### Work to complete
Word for word, restate the entries below from their first line through the line that contains "- The JSON records".

### Extracted material
(** * TREC inspection report generator: helper.py

    A shallow embedding of [helper.py] (the numbering helpers, the input
    normaliser, the content builder and the render entry point) and the
    properties of its specification that concern them.

    Conventions of the embedding.
    - The JSON records the functions receive (dicts of sections, line
      items and comments) are records whose fields are [option]s: [None]
      is an absent key, so that [d.get(k, default)] is [default] exactly
      when the field is [None]. Each field has the type the code uses it
      at (a string where the code calls [.upper()], a list where it
      iterates); fields that the code only tests for truth and formats
      hold a [scalar].
    - Python's truth test is written out per type ([str_truthy],
      [scalar_truthy]; a flag is a [bool]).
    - Exceptions are the [Raise] results of [result]; reading and writing
      the file system and the layout library are operations of a
      [Runtime], threaded through the [World] it provides.
    - An order key is a JSON number as Python reads it: an integer or a
      float, [NaN] and the infinities included; [number_lt] is Python's
      [<] on them.
    - [sorted] is Python's stable sort, which compares with [<] only. On
      keys that are comparable (no [NaN]) its result is determined by being
      the stable ascending arrangement, computed here by insertion; the same
      insertion leaves alone a list in which no element is less than the one
      before it, as [list.sort] does with a list that is one ascending run.
    - A [Paragraph] parses its text when it is constructed and raises on
      markup it cannot read; whether it does is the runtime's
      [Paragraph_raises]. The constructors of a list of blocks are called in
      the order of the list. *)

From Stdlib Require Import ZArith Lia.
From stdpp Require Import base strings list gmap pretty sorting.
From Equations Require Import Equations.
(** The date a plan is posted with. *)
Definition posted_date (req : request) : option json :=
  match url req, body req with
  | [Lit _; Lit "/api/v1/plans"], Some (JObj members) => members_get members "plan_date"
  | _, _ => None
  end.

(** A string of [n] digits. *)
Definition digits_only (n : nat) (s : string) : bool :=
  (Nat.eqb (String.length s) n && forallb is_digit (list_ascii_of_string s))%bool.

(** Month and day are in range for every day of a year. *)
Definition month_day_ok (md : Z * Z) : bool :=
  ((1 <=? fst md) && (fst md <=? 12) && (1 <=? snd md) && (snd md <=? 31))%bool.

(** ** The trace of requests

    The stage of the script a request belongs to, by its method and path:
    the number in the header the script prints before the stage. *)
Definition stage_table : list (string * string * nat) := [
  ("GET", "/api/health", 0%nat);
  ("POST", "/api/v1/auth/login", 1%nat);
  ("POST", "/api/v1/auth/register", 2%nat);
  ("POST", "/api/v1/machines", 3%nat);
  ("GET", "/api/v1/shifts", 4%nat);
  ("GET", "/api/v1/machines", 5%nat);
  ("POST", "/api/v1/plans", 5%nat);
  ("POST", "/api/v1/production-logs", 7%nat);
  ("POST", "/api/v1/downtime", 8%nat);
  ("GET", "/api/v1/dashboard", 9%nat);
  ("GET", "/api/v1/reports/daily", 10%nat);
  ("GET", "/api/v1/downtime", 10%nat);
  ("GET", "/api/v1/auth/users", 10%nat);
  ("GET", "/api/v1/admin/features", 11%nat)
].

Fixpoint stage_for (table : list (string * string * nat)) (m p : string) : nat :=
  match table with
  | [] => 12%nat
  | (m', p', k) :: rest =>
      if (String.eqb m m' && String.eqb p p')%bool then k else stage_for rest m p
  end.

(** A status patch belongs to stage 6; a request to none of the endpoints of
    the script gets the number 12. *)
Definition stage_of (req : request) : nat :=
  match url req with
  | [Lit _; Lit path] => stage_for stage_table (method req) path
  | [Lit _; Lit prefix; Shown _] =>
      if (String.eqb (method req) "PATCH" && String.eqb prefix "/api/v1/plans/")%bool
      then 6%nat else 12%nat
  | _ => 12%nat
  end.

(** The Authorization header made of a token. *)
Definition bearer (TOKEN : json) : option text := Some [Lit "Bearer "; Shown TOKEN].

(** A request as the script sends it: to [BASE], to one of its endpoints,
    without Authorization header up to the login and with the token
    afterwards, and with a JSON object as body unless it is a GET. *)
Definition request_ok (TOKEN : json) (req : request) : Prop :=
  (exists path, url req = Lit BASE :: path) /\
  (stage_of req <= 11)%nat /\
  authorization req = (if (stage_of req <=? 1)%nat then None else bearer TOKEN) /\
  (match body req with
   | None => method req = "GET"
   | Some d => is_obj d = true /\ (method req = "POST" \/ method req = "PATCH")
   end).

(** Numbers that never go down. *)
Fixpoint ascending (l : list nat) : Prop :=
  match l with
  | [] => True
  | x :: rest => Forall (le x) rest /\ ascending rest
  end.

(** A trace of at most [n] requests, all as they should be, in the order of
    the stages, none of a stage after [k]. *)
Definition trace_ok (TOKEN : json) (k n : nat) (l : list request) : Prop :=
  Forall (request_ok TOKEN) l /\
  ascending (map stage_of l) /\
  Forall (fun req => (stage_of req <= k)%nat) l /\
  (length l <= n)%nat.

(** [sys.exit] is called with 1 only. *)
Definition exit_ok {A} (o : outcome A) : Prop :=
  match o with
  | Exit code => code = 1
  | _ => True
  end.

(** However [m] ends, it takes a trace of the stages up to [lo] to a trace of
    the stages up to [hi], by adding at most [c] requests at its end. *)
Definition sends {A} (TOKEN : json) (lo hi c : nat) (m : M E A) : Prop :=
  forall st n,
    trace_ok TOKEN lo n (sent st) ->
    trace_ok TOKEN hi (n + c) (sent (snd (m st))) /\
    exit_ok (fst (m st)) /\
    exists more, sent (snd (m st)) = sent st ++ more.

(** ** The requests of a run that reaches the end *)

Definition fetch_request (TOKEN : json) (path : string) : request :=
  request_of "GET" [Lit path] None TOKEN.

### Result of this exercise
(** * TREC inspection report generator: helper.py

    A shallow embedding of [helper.py] (the numbering helpers, the input
    normaliser, the content builder and the render entry point) and the
    properties of its specification that concern them.

    Conventions of the embedding.
    - The JSON records the functions receive (dicts of sections, line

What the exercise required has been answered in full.